PS: Ieri ero a cena con degli investitori americani che mi hanno detto la stessa cosa rovesciata: come scendono gli spread? Solo con una crescita immediata del PIL generata da …. più spesa pubblica.
 
Ah, mi scordavo di dire che il capo economista del Fondo Monetario Internazionale è Olivier Blanchard, professore al MIT di Boston, passaporto francese.

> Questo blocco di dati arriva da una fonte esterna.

Lemma HasEdgeFromTo_square m g d a n u v :
  DM_points m g d a -> DM_square n d a ->
  DM.HasEdgeFromTo isSame u v g m
  = Ok (if decide (0 <= u < n /\ 0 <= v < n) then DM_edge n a (DM.absent g) u v
        else false) m.
Proof.
  intros Hp Hsq. unfold DM.HasEdgeFromTo, bind.
  destruct (decide (0 <= u < n /\ 0 <= v < n)) as [[Hu Hv]|Hout].
  - rewrite (has_inside m g d a n u Hp Hsq Hu). simpl.
    rewrite (has_inside m g d a n v Hp Hsq Hv). simpl.
    unfold DM_edge. destruct (decide (u = v)); [reflexivity|].
    destruct (DM_cell_is_Some n d a u v Hsq Hu Hv) as [w Hw]. rewrite Hw.
    rewrite (At_cell m g d a n u v w Hp Hsq Hu Hv Hw). reflexivity.
  - destruct (decide (0 <= u < n)) as [Hu|Hu].
    + rewrite (has_inside m g d a n u Hp Hsq Hu). simpl.
      rewrite (has_outside m g d a n v Hp Hsq ltac:(tauto)). reflexivity.
    + rewrite (has_outside m g d a n u Hp Hsq Hu). reflexivity.
Qed.

End DenseNeighbours.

Che nel suo rapporto sostiene come “ulteriori restrizioni durante questo rallentamento potrebbero esacerbare piuttosto che alleviare le tensioni nei mercati via impatto negativo sulla crescita”. Rovesciate di nuovo questo bel linguaggio e leggereste che con appropriate espansioni di breve termine nella politica fiscale i mercati migliorerebbero e con loro gli spread via impatto positivo sulla crescita.
 
Era ora, qualcosa si muove.
 
Insomma com’è profondo il mare. Come spesso accade, il migliore alleato nelle battaglie epocali è a volte il meno atteso. Il francesissimo Fondo Monetario Internazionale di Christine Lagarde e del suo azionista principale Obama stanno giocando le loro carte per spingere la Merkel ad affiorare gentilmente e godersi il sole della crescita in acque tranquille. Prima che la corrente sposti tutti via in alto mare, balene, delfini e pescetti, nel turbinio di una tempesta che purtoppo potrà soltanto essere perfetta.